Rivera spent the next several years giving seminars for stress management after attending a conference where she felt drawn to how the speaker was able to present and inspire his audience. Enough people told her that she would be a good comedian that she decided to investigate for herself.
It took one workshop in stand-up comedy for her to realize that they were right, and she switched to comedy.
“If there’s one thing I did right in my life,” Rivera said when discussing the enormous variety in her career, “it was that I was willing to take the next step. Making that decision took me in a million different directions.”
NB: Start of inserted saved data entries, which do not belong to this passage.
(* ===== verification/QrtrNsCases.v ===== *)
(** * The name service at work

    A run of the service as the witness of its theorem, and inputs at which the code does
    something else than its comments say or its clients expect. *)

From stdpp Require Import sorting.
From S2P Require Import Prelude Memory QmiMsg QmiMsgInv QmiRpc QrtrNs QrtrNsInv QrtrNsSystem.

Definition all_ok : ns_allocs := mk_ns_allocs true true true true.
Definition client : sockaddr_qrtr := mk_addr 1 0x4001.
Definition modem : sockaddr_qrtr := mk_addr 7 QRTR_PORT_CTRL.

(** The client looks for service 5; the modem registers it on port 9. *)
Definition ask : list Z := ctrl_pkt_le QRTR_TYPE_NEW_LOOKUP 5 0 0 0.
Definition offer (cmd serv : Z) : list Z := ctrl_pkt_le cmd serv 2 7 9.

Definition after (from : sockaddr_qrtr) (buf : list Z) (s : qrtr_ns) : qrtr_ns := (ns_handle all_ok from buf s).2.
Definition asked_1 : qrtr_ns := after client ask (booted 1).
Definition offered_1 : qrtr_ns := after modem (offer QRTR_TYPE_NEW_SERVER 5) asked_1.

Lemma ctrl_bytes cmd a b c d : Forall is_byte (ctrl_pkt_le cmd a b c d).
Proof. unfold ctrl_pkt_le, is_byte. repeat (apply Forall_app; split); apply le_encode_bytes. Qed.

Lemma ask_ok : packet_ok (booted 1) client ask.
Proof. split; [apply ctrl_bytes|by vm_compute|by vm_compute|by vm_compute|by vm_compute]. Qed.
Lemma offer_ok : packet_ok asked_1 modem (offer QRTR_TYPE_NEW_SERVER 5).
Proof. split; [apply ctrl_bytes|by vm_compute|by vm_compute|by vm_compute|]. intros _ k old H. vm_compute in H. discriminate H. Qed.

(** In the end the client knows the modem's server and nothing else. *)
Lemma clients_informed_witness : ∃ V, rtc ns_step (booted 1, λ _, ∅) (offered_1, V) ∧
  V client !! (7, 9) = Some (5, 2) ∧ V client !! (7, 8) = None.
Proof.
  eassert (rtc ns_step (booted 1, λ _, ∅) (offered_1, _)) as Hrun.
  { eapply rtc_l.
    - apply (ns_receive (booted 1) _ all_ok client ask 0 asked_1 [(client, end_of_list)] ask_ok); by vm_compute.
    - eapply rtc_once.
      apply (ns_receive asked_1 _ all_ok modem (offer QRTR_TYPE_NEW_SERVER 5) 0 offered_1 [(client, offer QRTR_TYPE_NEW_SERVER 5)] offer_ok);
        by vm_compute. }
  eexists. split; [exact Hrun|].
  assert (0 ≤ 1 < QRTR_NODE_BCAST) as Hn by (by vm_compute).
  destruct (clients_informed 1 offered_1 _ Hn Hrun) as [Hknows _].
  split; rewrite Hknows by reflexivity; by vm_compute.
Defined.

(** ** Deviations *)

Definition heard (s : qrtr_ns) : table := foldl hear ∅ (to_addr client (ns_sent s)).

(** The modem registers service 6 on the port of service 5: the old server is gone, but the
    client that asked for service 5 is not told and keeps it. *)
Example takeover_not_told : let s := after modem (offer QRTR_TYPE_NEW_SERVER 6) offered_1 in
  expected s client (7, 9) = None ∧ heard s !! (7, 9) = Some (5, 2).
Proof. by vm_compute. Qed.

(** A local server is registered while the broadcast fails (here with -EIO): the command fails,
    the server stays registered, and the client that asked for it does not hear of it. *)
Example failed_broadcast_hides_server :
  let '(r, s) := ns_handle all_ok (mk_addr 1 20) (ctrl_pkt_le QRTR_TYPE_NEW_SERVER 5 3 0 0)
                   (set_ns_sent (ns_sent asked_1) [-5] asked_1) in
  r = Done (-5) ∧ expected s client (1, 20) = Some (5, 3) ∧ heard s !! (1, 20) = None.
Proof. by vm_compute. Qed.

(** A packet of four bytes from node 8, DEL_SERVER, deletes the server of the packet before it:
    what is missing is read from the buffer as that packet left it. *)
Example short_packet_reads_the_one_before :
  let inbox := [(all_ok, inr (modem, offer QRTR_TYPE_NEW_SERVER 5));
                (all_ok, inr (mk_addr 8 QRTR_PORT_CTRL, le_encode 4 QRTR_TYPE_DEL_SERVER))] in
  servers_of (qrtr_ns_worker true (take 1 inbox) asked_1).2 7 !! 9 = Some (mk_server 5 2 7 9) ∧
  servers_of (qrtr_ns_worker true inbox asked_1).2 7 !! 9 = None.
Proof. by vm_compute. Qed.

(** Without a thread the initialization answers the length of the socket's name, which is positive. *)
Example no_thread_no_error : (qrtr_ns_init 0 (inr (12, 1)) false 0 (mk_ns ∅ [] 0 [] [])).1 = Done (12, true).
Proof. by vm_compute. Qed.

(** A node that says HELLO hears of the servers of a third node too. *)
Example hello_announces_third_node : let sq := mk_addr 3 QRTR_PORT_CTRL in
  to_addr sq (ns_sent (after sq (ctrl_pkt_le QRTR_TYPE_HELLO 0 0 0 0) offered_1)) =
  [ctrl_pkt_le QRTR_TYPE_HELLO 0 0 0 0; offer QRTR_TYPE_NEW_SERVER 5].
Proof. by vm_compute. Qed.

(** A local client that names another port in DEL_SERVER unregisters its own server: the check for
    such a packet compares the port with itself. *)
Example del_server_ignores_port :
  let s := after client (ctrl_pkt_le QRTR_TYPE_NEW_SERVER 5 3 0 0) (booted 1) in
  let '(r, s') := ns_handle all_ok client (ctrl_pkt_le QRTR_TYPE_DEL_SERVER 5 3 1 20) s in
  servers_of s 1 !! 0x4001 = Some (mk_server 5 3 1 0x4001) ∧ r = Done 0 ∧ servers_of s' 1 !! 0x4001 = None.
Proof. by vm_compute. Qed.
Rivera encouraged students in the audience to trust their instincts and to not let anyone lock them into socially acceptable roles.
“We’re conditioned by limitations,” Rivera said.
Rivera followed this statement with a message to not be afraid of taking risks. Rivera led by example, stepping off the stage and engaging people in the audience by asking questions and learning about them.
As a comedian, her speech was peppered with humor, particularly when nothing the differences between Puerto Rican and U.S. culture.
“My boyfriend told me he was taking me for a hike for my birthday,” Rivera said with a laugh. “I’m a Latina, I had no idea what a hike was. As it turned out, I ended up getting a six-mile walk for my birthday.”
Paying attention to the differences between cultures and embracing those differences without judgment inspired Rivera to pursue a career in comedy.
“We don’t want to become a gray mass,” Rivera said following the show. “Our differences are what make us unique.”
Rivera’s own uniqueness and her desire to understand and unleash the potential of every person in the audience made her keynote a valuable part of Latino Identities Month at UMW.